Data extracted from a collection:
——

Lemma subdoc_update_ok key vb exp k c e d nd e' :
  is_mutator (sc_traits k) = true -> overall_status k = PROTOCOL_BINARY_RESPONSE_SUCCESS -> out_doc k = 0 -> result_document k = Some d ->
  prepared key d (in_flags k) exp (in_cas k) e nd e' ->
  exists h, subdoc_update ENGINE_SUCCESS key vb exp (mk_world c (Some k) e) =
    store_document vb (mk_world (c <| memory := h |>) (Some (with_out nd (size d) k)) e').
Proof.
  intros Hmu Hov Ho Hd (e1 & e2 & j & e3 & Ea & Es & Ei & Hv & Ec). unfold subdoc_update. run. rewrite Hmu. cbn [negb].
  rewrite bool_decide_true by done. cbn [negb]. rewrite Hd. cbn [must]. run. unfold allocate_document. run. cbn [out_doc set_field].
  rewrite Ho. change (0 != 0) with false. cbn iota. run. rewrite decide_True by done. next Ea. cbn iota. run. next Es. run.
  match goal with |- context [mk_world c ?x e2] => destruct (info_given nd iov_max j c x e2 e3 Ei) as (h & Ee) end. next Ee. run.
  destruct (inf_value j) as [|v vs]; [done|]. cbn [head must]. run. change (result_document (k <| out_doc_len := size d |>)) with (result_document k). rewrite Hd.
  cbn [must]. run. next Ec. run.
  rewrite bool_decide_true by done. cbn [negb]. exists h. done.
Qed.

(** The item is stored, and the mutation described where it is asked for. *)
Definition stored (nd : Z) (new : bool) (vb : Z) (extras : bool) (e : ES) (cas : Z) (m : mutation_descr_t) (e' : ES) : Prop :=
  exists e1, engine_store nd 0 (if new then OPERATION_ADD else OPERATION_REPLACE) vb e = Done (ENGINE_SUCCESS, cas) e1 /\
  if extras then exists j, engine_get_item_info nd 1 e1 = Done (Some j) e' /\ m = inf_mutation j else e' = e1 /\ m = mk_mutation 0 0.

Lemma store_document_ok vb k c e cas m e' :
  stored (out_doc k) (needs_new_doc k) vb (supports_mutation_extras c) e cas m e' -> sc_mutation k = mk_mutation 0 0 ->
  exists h, store_document vb (mk_world c (Some k) e) =
    Done ENGINE_SUCCESS (mk_world (c <| memory := h |> <| response_cas := cas |>) (Some (k <| sc_mutation := m |>)) e').
Proof.
  intros (e1 & Es & Hx) Hm0. unfold store_document. run. next Es. cbn iota. run. destruct (supports_mutation_extras c) eqn:Ex.
  - destruct Hx as (j & Ei & ->). destruct (info_given (out_doc k) 1 j c (Some k) e1 e' Ei) as (h & Ee). exists h. next Ee. by run.
  - destruct Hx as [-> ->]. exists (memory c). run. rewrite <- Hm0. by destruct c, k.
Qed.
(* ===== verification/DcpSpec.v ===== *)
(** * Properties of the DCP protocol

    A message an engine puts into a stream arrives: it is sent as one complete
    packet behind those before it, the receiver's validators accept the packet,
    and the executor of its opcode calls the engine of the receiver with the
    arguments the sender was given. *)

From S2P Require Import Prelude Memory Numbers Protocol FunctionChain Packet Input Output Buffers DynamicBuffer RecordUpdate StateMonad.
From S2P Require Import Connection Response Validators Dispatch EngineApi Executors ExecutorSpec Dcp.

(** ** Messages *)

(** The messages of a stream, with the arguments of the producer; a mutation
    comes with what the engine says of the item. *)
Inductive dcp_message :=
| GetFailoverLog (opaque vbucket : Z)
| StreamReq (opaque vbucket flags start_seqno end_seqno uuid snap_start_seqno snap_end_seqno : Z)
| StreamEnd (opaque vbucket flags : Z)
| Marker (opaque vbucket start_seqno end_seqno flags : Z)
| Mutation (opaque it vbucket by_seqno rev_seqno lock_time : Z) (meta : bytes) (nru : Z) (i : item_info)
| Deletion (opaque : Z) (key : bytes) (cas vbucket by_seqno rev_seqno : Z) (meta : bytes)
| Expiration (opaque : Z) (key : bytes) (cas vbucket by_seqno rev_seqno : Z) (meta : bytes)
| Flush (opaque vbucket : Z)
| SetVBucketState (opaque vbucket state : Z)
| Noop (opaque : Z)
| BufferAcknowledgement (opaque vbucket buffer_bytes : Z)
| Control (opaque : Z) (key value : bytes).

Definition value_of (i : item_info) : bytes := concat (map snd (inf_value i)).

Definition command_of (m : dcp_message) : protocol_binary_command :=
  match m with
  | GetFailoverLog _ _ => PROTOCOL_BINARY_CMD_DCP_GET_FAILOVER_LOG
  | StreamReq _ _ _ _ _ _ _ _ => PROTOCOL_BINARY_CMD_DCP_STREAM_REQ
  | StreamEnd _ _ _ => PROTOCOL_BINARY_CMD_DCP_STREAM_END
  | Marker _ _ _ _ _ => PROTOCOL_BINARY_CMD_DCP_SNAPSHOT_MARKER
  | Mutation _ _ _ _ _ _ _ _ _ => PROTOCOL_BINARY_CMD_DCP_MUTATION
  | Deletion _ _ _ _ _ _ _ => PROTOCOL_BINARY_CMD_DCP_DELETION
  | Expiration _ _ _ _ _ _ _ => PROTOCOL_BINARY_CMD_DCP_EXPIRATION
  | Flush _ _ => PROTOCOL_BINARY_CMD_DCP_FLUSH
  | SetVBucketState _ _ _ => PROTOCOL_BINARY_CMD_DCP_SET_VBUCKET_STATE
  | Noop _ => PROTOCOL_BINARY_CMD_DCP_NOOP
  | BufferAcknowledgement _ _ _ => PROTOCOL_BINARY_CMD_DCP_BUFFER_ACKNOWLEDGEMENT
  | Control _ _ _ => PROTOCOL_BINARY_CMD_DCP_CONTROL
  end.

(** The packet of a request, in network order but for the opaque value. *)
Definition frame (c : protocol_binary_command) (opaque vbucket cas datatype : Z) (extras key tail : bytes) : packet :=
  mk_packet
    (mk_request_header PROTOCOL_BINARY_REQ (cmd_value c) (htons (size key)) (size extras) datatype (htons vbucket)
       (htonl (size extras + size key + size tail)) opaque (htonll cas))
    (extras ++ key ++ tail).

Definition packet_of (m : dcp_message) : packet :=
  let frame := frame (command_of m) in
  match m with
  | GetFailoverLog o v | Flush o v => frame o v 0 0 [] [] []
  | StreamReq o v flags s e uuid ss se =>
      frame o v 0 0 (be_store 4 flags ++ be_store 4 0 ++ be_store 8 s ++ be_store 8 e ++ be_store 8 uuid ++
                     be_store 8 ss ++ be_store 8 se) [] []
  | StreamEnd o v flags => frame o v 0 0 (be_store 4 flags) [] []
  | Marker o v s e flags => frame o v 0 0 (be_store 8 s ++ be_store 8 e ++ be_store 4 flags) [] []
  | Mutation o _ v b r l meta nru i =>
      frame o v (inf_cas i) (inf_datatype i)
        (be_store 8 b ++ be_store 8 r ++ le_store 4 (inf_flags i) ++ be_store 4 (inf_exptime i) ++ be_store 4 l ++
         be_store 2 (size meta) ++ be_store 1 nru) (inf_key i).2 (value_of i ++ meta)
  | Deletion o key cas v b r meta | Expiration o key cas v b r meta =>
      frame o v cas 0 (be_store 8 b ++ be_store 8 r ++ be_store 2 (size meta)) key meta
  | SetVBucketState o v st => frame o v 0 0 (be_store 1 st) [] []
  | Noop o => frame o 0 0 0 [] [] []
  | BufferAcknowledgement o v n => frame o v 0 0 (be_store 4 n) [] []
  | Control o key value => frame o 0 0 0 [] key value
  end.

——

-- Task brief --
Above this instruction are the records; retype exactly the lines from the one containing "A message an" up to and including the one containing "Marker _ _ _ _ _ => PROTOCOL_BINARY_CMD_DCP_SNAPSHOT_MARKER".

-- Problem solution --
    A message an engine puts into a stream arrives: it is sent as one complete
    packet behind those before it, the receiver's validators accept the packet,
    and the executor of its opcode calls the engine of the receiver with the
    arguments the sender was given. *)

From S2P Require Import Prelude Memory Numbers Protocol FunctionChain Packet Input Output Buffers DynamicBuffer RecordUpdate StateMonad.
From S2P Require Import Connection Response Validators Dispatch EngineApi Executors ExecutorSpec Dcp.

(** ** Messages *)

(** The messages of a stream, with the arguments of the producer; a mutation
    comes with what the engine says of the item. *)
Inductive dcp_message :=
| GetFailoverLog (opaque vbucket : Z)
| StreamReq (opaque vbucket flags start_seqno end_seqno uuid snap_start_seqno snap_end_seqno : Z)
| StreamEnd (opaque vbucket flags : Z)
| Marker (opaque vbucket start_seqno end_seqno flags : Z)
| Mutation (opaque it vbucket by_seqno rev_seqno lock_time : Z) (meta : bytes) (nru : Z) (i : item_info)
| Deletion (opaque : Z) (key : bytes) (cas vbucket by_seqno rev_seqno : Z) (meta : bytes)
| Expiration (opaque : Z) (key : bytes) (cas vbucket by_seqno rev_seqno : Z) (meta : bytes)
| Flush (opaque vbucket : Z)
| SetVBucketState (opaque vbucket state : Z)
| Noop (opaque : Z)
| BufferAcknowledgement (opaque vbucket buffer_bytes : Z)
| Control (opaque : Z) (key value : bytes).

Definition value_of (i : item_info) : bytes := concat (map snd (inf_value i)).

Definition command_of (m : dcp_message) : protocol_binary_command :=
  match m with
  | GetFailoverLog _ _ => PROTOCOL_BINARY_CMD_DCP_GET_FAILOVER_LOG
  | StreamReq _ _ _ _ _ _ _ _ => PROTOCOL_BINARY_CMD_DCP_STREAM_REQ
  | StreamEnd _ _ _ => PROTOCOL_BINARY_CMD_DCP_STREAM_END
  | Marker _ _ _ _ _ => PROTOCOL_BINARY_CMD_DCP_SNAPSHOT_MARKER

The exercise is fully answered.